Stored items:
[Start of Attachment]
(** X1.  The selector is read from the lowest bit of the first byte and from
    the second and third bytes of the record; the fourth byte and the
    seven high bits of the first play no part. *)
Theorem selector_bits (raw_data : list byte) :
  (4 <= length raw_data)%nat ->
  selector raw_data =
    (byte_of raw_data 0 mod 2) * 65536 + byte_of raw_data 1 * 256
    + byte_of raw_data 2 /\
  0 <= selector raw_data < 131072.
Proof.
  intros Hlen.
  destruct (byte_of_lookup raw_data 0) as (b0 & H0 & E0); [lia|].
  destruct (byte_of_lookup raw_data 1) as (b1 & H1 & E1); [lia|].
  destruct (byte_of_lookup raw_data 2) as (b2 & H2 & E2); [lia|].
  destruct (byte_of_lookup raw_data 3) as (b3 & H3 & E3); [lia|].
  pose proof (length_slice 0 4 raw_data Hlen) as Hl.
  pose proof (slice_lookup 0 4 0 raw_data ltac:(lia)) as L0.
  pose proof (slice_lookup 0 4 1 raw_data ltac:(lia)) as L1.
  pose proof (slice_lookup 0 4 2 raw_data ltac:(lia)) as L2.
  pose proof (slice_lookup 0 4 3 raw_data ltac:(lia)) as L3.
  simpl in L0, L1, L2, L3. rewrite H0 in L0. rewrite H1 in L1.
  rewrite H2 in L2. rewrite H3 in L3.
  unfold selector.
  destruct (slice 0 4 raw_data) as [|x0 [|x1 [|x2 [|x3 [|x4 l]]]]];
    simpl in Hl; try lia.
  simpl in L0, L1, L2, L3.
  injection L0 as ->. injection L1 as ->. injection L2 as ->. injection L3 as ->.
  rewrite E0, E1, E2. simpl. unfold pgn_of.
  change 0x1FFFF with (Z.ones 17).
  pose proof (byte_val_range b0). pose proof (byte_val_range b1).
  pose proof (byte_val_range b2). pose proof (byte_val_range b3).
  rewrite Z.land_ones by lia. rewrite Z.shiftr_div_pow2 by lia.
  change (2 ^ 8) with 256. change (2 ^ 17) with 131072.
  split; [|apply Z.mod_pos_bound; lia].
  replace ((byte_val b0 * 16777216 + byte_val b1 * 65536 + byte_val b2 * 256
            + byte_val b3) / 256)
    with (byte_val b0 * 65536 + byte_val b1 * 256 + byte_val b2)
    by (apply Z.div_unique with (r := byte_val b3); lia).
  symmetry.
  apply Z.mod_unique with (q := byte_val b0 / 2).
  - left. pose proof (Z.mod_pos_bound (byte_val b0) 2). lia.
  - pose proof (Z.div_mod (byte_val b0) 2). lia.
Qed.
Lemma fromJson_success (d : option Document) (m m' : FiniteStateMachine)
    (h h' : Heap) (r : IDecisionTreeAction) :
  fromJson compile d m h = (m', h', Normal r) -> success r = true ->
  exists doc dname a es l m5,
    d = Some doc /\ doc_name doc = Some dname
    /\ doc_alphabet doc = Some (JRef a) /\ h !! a = Some (CArray es)
    /\ doc_states doc = Some (StatesArray l) /\ l <> []
    /\ load_states compile l
         (loader_start dname (doc_initialState doc) (JRef (length h)) m) = (m5, None)
    /\ initialData_outcome m5 (h ++ [CArray es]) (doc_initialData doc)
         (m', h', Normal r).
Proof.
  intros Hf Hr. pose proof (fromJson_spec compile d m h) as Hspec.
  rewrite Hf in Hspec.
  inversion Hspec as [ | | | | | doc dname a es l m5 stop Hn Ha Hc Hs Hl
                     | doc dname a es l m5 m2 h2 r2 Hn Ha Hc Hs Hne Hl Hi ];
    subst; try done.
  - destruct (load_states_stop compile _ _ _ _ Hl) as (? & ? & ? & _ & -> & _).
    done.
  - by exists doc, dname, a, es, l, m5.
Qed.

(** What a successful load leaves in the machine and the store. *)
Lemma fromJson_success_fields (d : option Document) (m m' : FiniteStateMachine)
    (h h' : Heap) (r : IDecisionTreeAction) :
  fromJson compile d m h = (m', h', Normal r) -> success r = true ->
  exists doc dname a es,
    d = Some doc /\ doc_name doc = Some dname
    /\ doc_alphabet doc = Some (JRef a) /\ h !! a = Some (CArray es)
    /\ name m' = dname
    /\ initialState m' = default NO_STATE (doc_initialState doc)
    /\ currentState m' = initialState m'
    /\ _alphabet m' = JRef (length h)
    /\ (h ++ [CArray es]) `prefix_of` h'
    /\ (doc_initialData doc = None -> _initialData m' = _initialData m)
    /\ (forall tmp, doc_initialData doc = Some tmp ->
          is_object (h ++ [CArray es]) tmp = true
          /\ JSON_clone (h ++ [CArray es]) tmp = (h', Normal (_initialData m'))).
Proof.
  intros Hf Hr.
  destruct (fromJson_success _ _ _ _ _ _ Hf Hr)
    as (doc & dname & a & es & l & m5 & -> & Hn & Ha & Hc & Hs & Hne & Hl & Hi).
  pose proof (loader_start_frame dname (doc_initialState doc) (JRef (length h)) m l)
    as Hfr.
  rewrite Hl in Hfr. simpl in Hfr.
  destruct Hfr as (Hname & Hcur & Hinit & Hdata & Halpha & _).
  exists doc, dname, a, es. do 4 (split; [done|]).
  unfold initialState, currentState.
  clear Hf.
  inversion Hi as [ Hd | tmp Hobj Hd | tmp h2 e Hobj Hclone Hd
                  | tmp h2 v Hobj Hclone Hd ]; subst; simpl in *; try done.
  - rewrite Hcur, Hinit. repeat split; try done.
  - rewrite Hcur, Hinit. do 4 (split; [done|]).
    split; [|split].
    + destruct (JSON_clone_normal _ _ _ _ Hclone) as (_ & _ & ext & _ & _ & _ & -> & _).
      by apply prefix_app_r.
    + intros Hnone. congruence.
    + intros tmp' Ht. by injection Ht as <-.
Qed.

(** C6 (amended).  A fromJson call that gets past the checks of [alphabet]
    and [states], that is, one that succeeds, that fails on a state
    descriptor or on initialData (a failure reporting a node), or that
    throws, has replaced the name, the initial state (NO_STATE when the
    document has none), the current state and the alphabet (a copy of the
    document's array) with the document's.  The initial data is replaced,
    by a copy of the document's, only when the call succeeds and the
    document carries one; otherwise it is left as the machine held it.  A
    call that fails before that (a failure reporting no node) has changed
    nothing but, at most, the alphabet. *)
Theorem fromJson_overwrites (d : option Document) (m m' : FiniteStateMachine)
    (h h' : Heap) (c : Completion IDecisionTreeAction) :
  fromJson compile d m h = (m', h', c) ->
  (~ left_early c ->
     exists doc dname a es,
       d = Some doc /\ doc_name doc = Some dname
       /\ doc_alphabet doc = Some (JRef a) /\ h !! a = Some (CArray es)
       /\ name m' = dname
       /\ initialState m' = default NO_STATE (doc_initialState doc)
       /\ currentState m' = initialState m'
       /\ _alphabet m' = JRef (length h)
       /\ h' !! length h = Some (CArray es)
       /\ (c <> Normal valid \/ doc_initialData doc = None ->
             _initialData m' = _initialData m)
       /\ (c = Normal valid -> forall tmp, doc_initialData doc = Some tmp ->
             JSON_clone (h ++ [CArray es]) tmp = (h', Normal (_initialData m'))))
  /\ (left_early c ->
        (m' = m /\ h' = h)
        \/ exists doc a es,
             d = Some doc /\ doc_alphabet doc = Some (JRef a)
             /\ h !! a = Some (CArray es)
             /\ m' = set_alphabet (JRef (length h)) m /\ h' = h ++ [CArray es]).
Proof.
  intros Hf. pose proof (fromJson_spec compile d m h) as Hspec.
  rewrite Hf in Hspec. clear Hf.
  assert (forall a, left_early (Normal (failure a None))) as Hearly.
  { intros a. by exists (failure a None). }
  inversion Hspec as [ | | | | | doc dname a es l m5 stop Hn Ha Hc Hs Hl
                     | doc dname a es l m5 m2 h2 r2 Hn Ha Hc Hs Hne Hl Hi ]; subst.
  - split; [intros Hnot; contradiction Hnot; apply Hearly | by left].
  - split; [intros Hnot; contradiction Hnot; apply Hearly | by left].
  - split; [intros Hnot; contradiction Hnot; apply Hearly | by left].
  - split; [intros Hnot; contradiction Hnot; apply Hearly |].
    intros _. right. by exists doc, a, es.
  - split; [intros Hnot; contradiction Hnot; apply Hearly |].
    intros _. right. by exists doc, a, es.
  - pose proof (loader_start_frame dname (doc_initialState doc) (JRef (length h)) m l)
      as Hfr.
    rewrite Hl in Hfr. simpl in Hfr.
    destruct Hfr as (Hname & Hcur & Hinit & Hdata & Halpha & _).
    assert (forall r, c = Normal r -> is_Some (node r) /\ r <> valid) as Hstop.
    { intros r ->.
      destruct (load_states_stop compile _ _ _ _ Hl) as (? & ? & ? & _ & -> & _).
      split; [by eexists | done]. }
    split.
    + intros _. exists doc, dname, a, es.
      unfold initialState, currentState. rewrite Hcur, Hinit.
      do 8 (split; [done|]). split; [by apply list_lookup_middle|].
      split; [done|]. intros ->. by destruct (Hstop valid eq_refl).
    + intros (r & -> & _ & Hnode).
      destruct (Hstop r eq_refl) as [[? Hsome] _]. congruence.
  - pose proof (loader_start_frame dname (doc_initialState doc) (JRef (length h)) m l)
      as Hfr.
    rewrite Hl in Hfr. simpl in Hfr.
    destruct Hfr as (Hname & Hcur & Hinit & Hdata & Halpha & _).
    inversion Hi as [ Hd | tmp Hobj Hd | tmp h3 e Hobj Hclone Hd
                    | tmp h3 v Hobj Hclone Hd ]; subst.
    + split; [|by intros (r & [= <-] & ? & _)]. intros _. eexists doc, _, a, es.
      unfold initialState, currentState. rewrite Hcur, Hinit.
      do 8 (split; [done|]). split; [by apply list_lookup_middle|].
      split; [done|]. intros _ tmp Ht. congruence.
    + split; [|by intros (r & [= <-] & _ & ?)]. intros _. eexists doc, _, a, es.
      unfold initialState, currentState. rewrite Hcur, Hinit.
      do 8 (split; [done|]). split; [by apply list_lookup_middle|].
      split; [done|]. done.
    + split; [|by intros (r & [=] & _)]. intros _. eexists doc, _, a, es.
      unfold initialState, currentState. rewrite Hcur, Hinit.
      do 8 (split; [done|]). split.
      { unfold JSON_clone in Hclone.
        destruct (deep _ tmp) as [t|];
          [|injection Hclone as <- _; by apply list_lookup_middle].
        destruct (to_json t) as [j|];
          [|injection Hclone as <- _; by apply list_lookup_middle].
        by destruct (alloc j _). }
      split; [done|]. done.
    + split; [|by intros (r & [= <-] & ? & _)]. intros _. eexists doc, _, a, es.
      unfold initialState, currentState. simpl. rewrite Hcur, Hinit.
      do 8 (split; [done|]). split.
      { destruct (JSON_clone_normal _ _ _ _ Hclone) as (_ & _ & ext & _ & _ & _ & -> & _).
        rewrite <- app_assoc. by apply list_lookup_middle. }
      split; [intros [?|?]; [done | congruence]|].
      intros _ tmp' Ht. rewrite <- Hd in Ht. by injection Ht as <-.
Qed.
[End of Attachment]
• **Problem description**
Leave out every line above except those from the line with "split; [by eexists" up to and including the line with "destruct (Hstop r", and copy those exactly.

• **Solution to this problem**
      split; [by eexists | done]. }
    split.
    + intros _. exists doc, dname, a, es.
      unfold initialState, currentState. rewrite Hcur, Hinit.
      do 8 (split; [done|]). split; [by apply list_lookup_middle|].
      split; [done|]. intros ->. by destruct (Hstop valid eq_refl).
    + intros (r & -> & _ & Hnode).
      destruct (Hstop r eq_refl) as [[? Hsome] _]. congruence.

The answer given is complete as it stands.